Would you output the entries below only from the line containing "(** What the" through the line containing "mw_log : log_entry -> W -> W", exactly as they stand and with both ends included?

[DATASET RECORDS]:
________________

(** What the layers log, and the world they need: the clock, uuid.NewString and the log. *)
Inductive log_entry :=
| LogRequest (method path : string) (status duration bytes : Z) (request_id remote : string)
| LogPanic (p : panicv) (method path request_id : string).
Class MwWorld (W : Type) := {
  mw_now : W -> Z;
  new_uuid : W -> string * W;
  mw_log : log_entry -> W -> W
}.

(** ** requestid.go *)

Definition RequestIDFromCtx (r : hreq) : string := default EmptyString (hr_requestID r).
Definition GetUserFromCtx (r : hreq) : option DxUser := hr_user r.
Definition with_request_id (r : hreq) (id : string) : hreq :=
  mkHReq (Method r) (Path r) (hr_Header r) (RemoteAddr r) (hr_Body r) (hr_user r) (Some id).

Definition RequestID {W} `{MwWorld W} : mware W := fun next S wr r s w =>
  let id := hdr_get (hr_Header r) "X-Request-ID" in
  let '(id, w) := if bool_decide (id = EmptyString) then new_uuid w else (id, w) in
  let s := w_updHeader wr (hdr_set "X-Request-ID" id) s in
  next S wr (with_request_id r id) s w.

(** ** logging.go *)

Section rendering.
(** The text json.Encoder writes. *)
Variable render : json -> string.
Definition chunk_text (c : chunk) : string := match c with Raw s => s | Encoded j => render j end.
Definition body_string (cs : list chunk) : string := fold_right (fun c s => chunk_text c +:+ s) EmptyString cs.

________________

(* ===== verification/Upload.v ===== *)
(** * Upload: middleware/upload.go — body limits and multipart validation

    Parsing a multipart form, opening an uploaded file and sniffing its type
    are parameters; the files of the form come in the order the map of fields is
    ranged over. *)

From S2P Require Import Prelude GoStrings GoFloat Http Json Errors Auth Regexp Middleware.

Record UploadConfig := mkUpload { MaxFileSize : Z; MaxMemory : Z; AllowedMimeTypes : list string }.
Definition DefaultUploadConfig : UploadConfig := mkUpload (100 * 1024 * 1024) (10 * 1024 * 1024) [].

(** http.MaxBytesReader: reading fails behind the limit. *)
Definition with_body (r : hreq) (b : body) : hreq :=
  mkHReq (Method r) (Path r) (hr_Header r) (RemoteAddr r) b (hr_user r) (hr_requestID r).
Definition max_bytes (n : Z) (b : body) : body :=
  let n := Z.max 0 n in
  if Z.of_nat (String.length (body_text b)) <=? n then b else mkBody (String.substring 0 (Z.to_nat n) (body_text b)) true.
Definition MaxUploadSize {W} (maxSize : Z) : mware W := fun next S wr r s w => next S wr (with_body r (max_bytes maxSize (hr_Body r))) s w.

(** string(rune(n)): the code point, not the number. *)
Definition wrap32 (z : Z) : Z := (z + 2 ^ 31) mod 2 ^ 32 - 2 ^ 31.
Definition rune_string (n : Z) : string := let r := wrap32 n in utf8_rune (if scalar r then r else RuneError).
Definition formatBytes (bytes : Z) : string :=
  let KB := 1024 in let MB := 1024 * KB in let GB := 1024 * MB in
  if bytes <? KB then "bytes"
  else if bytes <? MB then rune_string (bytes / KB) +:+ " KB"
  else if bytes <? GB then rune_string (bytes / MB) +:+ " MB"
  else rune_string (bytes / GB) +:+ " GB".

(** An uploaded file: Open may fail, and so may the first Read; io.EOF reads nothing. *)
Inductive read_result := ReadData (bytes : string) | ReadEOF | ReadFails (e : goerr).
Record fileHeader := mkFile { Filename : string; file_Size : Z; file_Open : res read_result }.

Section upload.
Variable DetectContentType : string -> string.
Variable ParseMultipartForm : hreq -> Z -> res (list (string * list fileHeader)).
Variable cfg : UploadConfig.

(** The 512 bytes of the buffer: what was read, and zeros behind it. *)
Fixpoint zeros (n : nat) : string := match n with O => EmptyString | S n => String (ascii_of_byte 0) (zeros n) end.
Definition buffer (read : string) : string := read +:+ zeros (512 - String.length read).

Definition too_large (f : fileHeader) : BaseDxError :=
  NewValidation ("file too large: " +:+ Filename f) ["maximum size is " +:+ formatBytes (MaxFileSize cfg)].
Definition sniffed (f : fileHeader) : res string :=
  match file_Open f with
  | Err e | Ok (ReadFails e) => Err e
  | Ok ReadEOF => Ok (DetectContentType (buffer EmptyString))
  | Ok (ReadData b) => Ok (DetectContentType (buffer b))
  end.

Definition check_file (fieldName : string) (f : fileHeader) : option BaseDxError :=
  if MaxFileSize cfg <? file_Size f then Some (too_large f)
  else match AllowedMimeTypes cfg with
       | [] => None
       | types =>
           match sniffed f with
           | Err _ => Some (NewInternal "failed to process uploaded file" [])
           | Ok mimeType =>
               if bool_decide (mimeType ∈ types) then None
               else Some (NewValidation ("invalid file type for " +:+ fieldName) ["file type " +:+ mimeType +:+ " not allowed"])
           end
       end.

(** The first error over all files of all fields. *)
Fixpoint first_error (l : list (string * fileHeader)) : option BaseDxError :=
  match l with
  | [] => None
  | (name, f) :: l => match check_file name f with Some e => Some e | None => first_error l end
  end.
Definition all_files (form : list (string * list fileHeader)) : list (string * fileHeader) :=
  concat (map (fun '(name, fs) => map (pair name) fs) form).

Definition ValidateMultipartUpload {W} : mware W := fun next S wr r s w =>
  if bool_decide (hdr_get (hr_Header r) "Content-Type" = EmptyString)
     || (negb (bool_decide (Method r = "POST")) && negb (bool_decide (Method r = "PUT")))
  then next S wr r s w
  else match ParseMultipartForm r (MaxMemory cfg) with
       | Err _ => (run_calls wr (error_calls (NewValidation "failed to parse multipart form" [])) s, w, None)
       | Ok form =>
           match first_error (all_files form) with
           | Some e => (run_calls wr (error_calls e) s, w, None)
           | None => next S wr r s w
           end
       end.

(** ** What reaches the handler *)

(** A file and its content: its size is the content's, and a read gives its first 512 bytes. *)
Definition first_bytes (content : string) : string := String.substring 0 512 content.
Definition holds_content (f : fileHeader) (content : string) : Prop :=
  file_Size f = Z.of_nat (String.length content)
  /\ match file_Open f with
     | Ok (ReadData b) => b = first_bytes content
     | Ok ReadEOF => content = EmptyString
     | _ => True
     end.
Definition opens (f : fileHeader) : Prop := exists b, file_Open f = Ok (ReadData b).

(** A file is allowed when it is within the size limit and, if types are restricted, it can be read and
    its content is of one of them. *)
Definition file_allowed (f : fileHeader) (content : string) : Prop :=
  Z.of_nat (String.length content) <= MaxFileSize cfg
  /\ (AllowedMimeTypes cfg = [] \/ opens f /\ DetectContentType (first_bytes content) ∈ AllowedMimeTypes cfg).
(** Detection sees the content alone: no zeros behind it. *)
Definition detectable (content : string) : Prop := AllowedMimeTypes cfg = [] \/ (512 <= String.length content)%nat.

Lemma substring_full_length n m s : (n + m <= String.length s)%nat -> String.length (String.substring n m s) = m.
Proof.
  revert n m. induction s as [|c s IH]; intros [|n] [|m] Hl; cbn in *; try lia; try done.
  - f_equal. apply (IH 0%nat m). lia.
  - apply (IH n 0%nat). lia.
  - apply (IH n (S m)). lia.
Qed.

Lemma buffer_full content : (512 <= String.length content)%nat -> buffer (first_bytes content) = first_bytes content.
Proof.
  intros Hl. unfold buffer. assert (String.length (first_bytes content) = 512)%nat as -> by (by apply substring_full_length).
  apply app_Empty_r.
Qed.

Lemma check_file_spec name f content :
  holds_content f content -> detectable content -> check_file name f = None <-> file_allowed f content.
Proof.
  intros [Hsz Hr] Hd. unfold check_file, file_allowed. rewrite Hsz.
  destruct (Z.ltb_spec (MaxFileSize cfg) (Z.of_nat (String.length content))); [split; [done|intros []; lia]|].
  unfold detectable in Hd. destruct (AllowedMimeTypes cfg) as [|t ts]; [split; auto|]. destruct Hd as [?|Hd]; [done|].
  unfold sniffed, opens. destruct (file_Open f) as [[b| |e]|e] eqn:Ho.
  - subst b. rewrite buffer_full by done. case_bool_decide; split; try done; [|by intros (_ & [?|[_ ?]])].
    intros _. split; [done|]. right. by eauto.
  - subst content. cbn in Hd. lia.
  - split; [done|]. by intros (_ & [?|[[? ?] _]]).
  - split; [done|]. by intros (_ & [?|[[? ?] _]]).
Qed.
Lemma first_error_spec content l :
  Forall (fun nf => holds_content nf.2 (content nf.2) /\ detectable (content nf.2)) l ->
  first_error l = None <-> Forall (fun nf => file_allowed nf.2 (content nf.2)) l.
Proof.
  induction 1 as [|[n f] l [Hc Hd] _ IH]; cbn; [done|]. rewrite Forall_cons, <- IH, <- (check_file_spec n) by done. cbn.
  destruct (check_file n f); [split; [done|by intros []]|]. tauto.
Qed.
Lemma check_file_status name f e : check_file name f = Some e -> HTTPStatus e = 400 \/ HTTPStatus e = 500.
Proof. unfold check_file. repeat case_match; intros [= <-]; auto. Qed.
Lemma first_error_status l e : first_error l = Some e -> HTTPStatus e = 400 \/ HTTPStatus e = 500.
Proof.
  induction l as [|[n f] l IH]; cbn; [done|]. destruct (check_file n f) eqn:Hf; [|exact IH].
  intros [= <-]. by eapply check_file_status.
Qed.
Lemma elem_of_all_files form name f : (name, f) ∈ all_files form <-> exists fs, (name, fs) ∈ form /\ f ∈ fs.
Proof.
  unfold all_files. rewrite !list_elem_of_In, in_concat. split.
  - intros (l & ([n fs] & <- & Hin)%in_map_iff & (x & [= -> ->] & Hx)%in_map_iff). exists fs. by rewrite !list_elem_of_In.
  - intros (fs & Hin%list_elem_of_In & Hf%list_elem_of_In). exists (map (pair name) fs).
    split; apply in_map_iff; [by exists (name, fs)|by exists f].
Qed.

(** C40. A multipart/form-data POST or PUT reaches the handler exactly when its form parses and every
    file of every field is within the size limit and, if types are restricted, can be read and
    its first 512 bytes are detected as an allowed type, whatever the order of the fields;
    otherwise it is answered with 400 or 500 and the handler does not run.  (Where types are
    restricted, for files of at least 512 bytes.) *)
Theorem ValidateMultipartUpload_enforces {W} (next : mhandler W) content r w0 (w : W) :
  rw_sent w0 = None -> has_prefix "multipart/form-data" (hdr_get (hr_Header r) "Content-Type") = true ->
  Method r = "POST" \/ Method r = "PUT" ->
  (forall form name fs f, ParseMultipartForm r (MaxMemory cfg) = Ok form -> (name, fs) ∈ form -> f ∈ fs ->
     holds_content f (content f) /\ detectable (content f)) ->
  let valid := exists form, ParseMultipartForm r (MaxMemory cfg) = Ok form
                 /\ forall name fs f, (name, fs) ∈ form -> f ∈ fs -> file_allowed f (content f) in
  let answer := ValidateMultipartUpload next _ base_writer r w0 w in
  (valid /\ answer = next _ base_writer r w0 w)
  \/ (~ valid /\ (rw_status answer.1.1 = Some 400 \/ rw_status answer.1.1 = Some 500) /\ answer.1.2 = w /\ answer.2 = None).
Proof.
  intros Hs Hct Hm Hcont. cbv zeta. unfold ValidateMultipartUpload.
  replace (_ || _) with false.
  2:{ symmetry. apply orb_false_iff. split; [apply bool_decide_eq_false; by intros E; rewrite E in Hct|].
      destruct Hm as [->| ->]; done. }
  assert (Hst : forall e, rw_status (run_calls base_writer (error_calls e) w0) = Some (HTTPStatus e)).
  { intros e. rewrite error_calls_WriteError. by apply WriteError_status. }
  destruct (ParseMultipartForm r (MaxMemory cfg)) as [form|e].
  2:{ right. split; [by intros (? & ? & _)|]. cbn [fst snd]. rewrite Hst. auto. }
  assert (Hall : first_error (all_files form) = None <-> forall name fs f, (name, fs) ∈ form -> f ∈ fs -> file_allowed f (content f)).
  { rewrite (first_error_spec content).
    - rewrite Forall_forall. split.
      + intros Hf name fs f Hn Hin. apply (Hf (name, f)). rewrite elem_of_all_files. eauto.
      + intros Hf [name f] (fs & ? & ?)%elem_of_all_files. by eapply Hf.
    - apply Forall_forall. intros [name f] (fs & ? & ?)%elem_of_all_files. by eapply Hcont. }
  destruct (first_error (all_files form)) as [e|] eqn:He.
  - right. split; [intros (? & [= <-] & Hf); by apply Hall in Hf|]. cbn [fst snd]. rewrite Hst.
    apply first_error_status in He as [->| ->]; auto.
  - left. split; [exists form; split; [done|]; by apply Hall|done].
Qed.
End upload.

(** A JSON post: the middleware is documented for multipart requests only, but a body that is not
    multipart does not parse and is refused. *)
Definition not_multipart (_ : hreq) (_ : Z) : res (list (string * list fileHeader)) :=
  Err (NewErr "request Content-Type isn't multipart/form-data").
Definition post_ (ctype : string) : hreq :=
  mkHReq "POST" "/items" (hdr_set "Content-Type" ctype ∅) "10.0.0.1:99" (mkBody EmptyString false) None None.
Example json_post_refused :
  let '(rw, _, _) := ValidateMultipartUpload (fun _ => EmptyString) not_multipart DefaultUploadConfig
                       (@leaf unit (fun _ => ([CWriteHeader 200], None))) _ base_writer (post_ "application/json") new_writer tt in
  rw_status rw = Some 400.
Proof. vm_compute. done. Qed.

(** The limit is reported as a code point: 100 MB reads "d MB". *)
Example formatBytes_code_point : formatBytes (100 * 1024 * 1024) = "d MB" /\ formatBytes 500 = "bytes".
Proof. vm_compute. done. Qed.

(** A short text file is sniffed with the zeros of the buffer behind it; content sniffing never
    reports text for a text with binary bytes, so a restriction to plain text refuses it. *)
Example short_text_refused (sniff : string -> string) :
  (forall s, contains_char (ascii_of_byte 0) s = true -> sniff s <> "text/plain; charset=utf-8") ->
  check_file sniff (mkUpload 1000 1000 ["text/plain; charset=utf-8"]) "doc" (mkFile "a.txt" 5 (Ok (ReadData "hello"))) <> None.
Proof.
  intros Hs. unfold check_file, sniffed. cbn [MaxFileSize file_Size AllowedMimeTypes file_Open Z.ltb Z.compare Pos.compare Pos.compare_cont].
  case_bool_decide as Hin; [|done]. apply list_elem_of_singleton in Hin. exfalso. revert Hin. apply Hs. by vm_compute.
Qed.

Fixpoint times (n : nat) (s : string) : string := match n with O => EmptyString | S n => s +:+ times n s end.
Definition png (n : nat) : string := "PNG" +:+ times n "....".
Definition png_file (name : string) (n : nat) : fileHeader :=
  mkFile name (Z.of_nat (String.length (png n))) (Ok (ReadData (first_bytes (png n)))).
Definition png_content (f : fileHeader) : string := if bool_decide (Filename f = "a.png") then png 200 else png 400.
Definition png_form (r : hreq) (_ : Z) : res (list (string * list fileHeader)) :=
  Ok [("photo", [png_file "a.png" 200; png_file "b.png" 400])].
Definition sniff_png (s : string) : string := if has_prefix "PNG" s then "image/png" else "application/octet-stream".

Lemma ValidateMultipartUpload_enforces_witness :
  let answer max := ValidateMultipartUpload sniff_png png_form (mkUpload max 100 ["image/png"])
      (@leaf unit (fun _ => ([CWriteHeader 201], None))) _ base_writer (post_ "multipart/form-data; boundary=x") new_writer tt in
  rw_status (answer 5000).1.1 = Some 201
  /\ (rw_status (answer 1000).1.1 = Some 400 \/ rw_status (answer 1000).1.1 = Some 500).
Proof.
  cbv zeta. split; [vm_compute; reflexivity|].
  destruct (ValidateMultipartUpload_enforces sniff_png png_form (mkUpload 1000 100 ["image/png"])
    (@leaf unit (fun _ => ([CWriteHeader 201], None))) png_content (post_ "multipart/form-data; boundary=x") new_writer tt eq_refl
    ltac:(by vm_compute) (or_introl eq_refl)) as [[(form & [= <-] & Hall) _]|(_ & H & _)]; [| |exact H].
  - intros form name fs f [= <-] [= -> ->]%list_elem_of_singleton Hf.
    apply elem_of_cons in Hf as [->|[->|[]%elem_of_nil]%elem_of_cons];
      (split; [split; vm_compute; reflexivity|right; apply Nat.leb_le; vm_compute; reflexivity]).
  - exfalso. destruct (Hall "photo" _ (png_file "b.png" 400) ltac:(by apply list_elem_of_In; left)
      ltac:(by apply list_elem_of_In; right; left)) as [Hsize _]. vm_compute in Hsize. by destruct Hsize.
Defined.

________________

[OUTPUT FOR THIS TASK]:
(** What the layers log, and the world they need: the clock, uuid.NewString and the log. *)
Inductive log_entry :=
| LogRequest (method path : string) (status duration bytes : Z) (request_id remote : string)
| LogPanic (p : panicv) (method path request_id : string).
Class MwWorld (W : Type) := {
  mw_now : W -> Z;
  new_uuid : W -> string * W;
  mw_log : log_entry -> W -> W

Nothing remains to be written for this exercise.